Es difícil acercarse a la cinta sin asumir que su epicentro es la condición estelar de su protagonista. Si en algunas críticas de La niña de la venta se pedía para Lola Flores un papel con más chicha, en el que pudiera exhibir aparte de su temperamento, su inimitable estilo dancístico y un cierto gracejo en los diálogos escritos para ella, Estrella de Sierra Morena parece concebida a tal fin, con ambientación de época, suntuoso vestuario y un doble papel o un papel que se desdobla, puesto que Estrella suplanta a la sobrina del corregidor cuando en realidad es su hija perdida.

Y, sin embargo, todo apunta a una producción precipitada y modesta. Priva la rapidez en el rodaje una vez más. Por ello, la serranía de Ronda se rueda en Torrelodones, en la provincia de Madrid, y se recurre prácticamente al mismo encuadre para ilustrar el asalto a la diligencia de la madre de Estrella y el viaje de la hija en coche de caballos... veinte años después. Los cuadros de bandoleros en la cueva tienen la pátina del cartón-piedra. La resolución plástica de estos segmentos resulta francamente atractiva, en lo que tienen de cromo romántico, pero lo más alabado de la anterior película —sus marinas y el verismo de las escenas marineras— desaparecen completamente. Claro que aquí, se trata únicamente de facturar un producto que resuma el nuevo estatus estelar de Lola Fores.

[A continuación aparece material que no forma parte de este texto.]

(** The bits of the first four bytes that [write_to_value] leaves in place. *)
Definition kept_bits (i : RelocationInstruction) : Z :=
  match i with
  | RelInsn.AArch64 i => wrap 32 (Z.lnot (AArch64.field_mask i))
  | RelInsn.RiscV ((RV.CbType | RV.CjType | RV.CluiType) as i) =>
      Z.lor (RiscV64.keep_mask i) 0xFFFF0000
  | RelInsn.RiscV i => RiscV64.keep_mask i
  | RelInsn.LoongArch64 i => LoongArch64.keep_mask i
  | RelInsn.Ppc64 i => wrap 32 (Z.lnot (Ppc64.field_mask i))
  end.

(** Forms that patch two instructions. *)
Definition two_words (i : RelocationInstruction) : bool :=
  match i with
  | RelInsn.RiscV RV.UiType | RelInsn.LoongArch64 (LA.Call30 | LA.Call36) => true
  | _ => false
  end.

(** The forms that add 0x800 before taking the high bits; adding it to all ones
    leaves none. *)
Definition rounded (i : RelocationInstruction) : bool :=
  match i with RelInsn.RiscV (RV.UType | RV.CluiType) => true | _ => false end.

(** The opcode bits that the MOVZ/MOVN form owns and MOVZ has clear. *)
Definition clear_opcode_bits (i : RelocationInstruction) : Z :=
  match i with RelInsn.AArch64 A64.Movnz => 0x2D000000 | _ => 0 end.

Torrado aplica todo su oficio a este fin. Después del encuentro de la niña por parte de los bandoleros y la escena más o menos cómica del bautizo en el que se le impone el nombre de Estrella “porque ha caído del cielo”, Torrado recurre a un recurso similar al empleado en Rumbo para presentar a Paquita Rico. Una panorámica recorre las multicolores enaguas y faldas tendidas en el monte mientras escuchamos la voz de Lola tarareando una copla. La panorámica no termina en ella sino en un grupo de bandoleros arrobados por su voz. El suspense todavía se prolonga un momento, porque el contraplano muestra a la actriz de espaldas, colocando unas prendas sobre una roca. Por fin, se vuelve hacia los bandoleros... y hacia nosotros, espectadores.
—Míralos, la cuadrilla de los pasmaos. Pero, ¿es que nunca me habéis visto tendiendo ropa, hijos de mi vida?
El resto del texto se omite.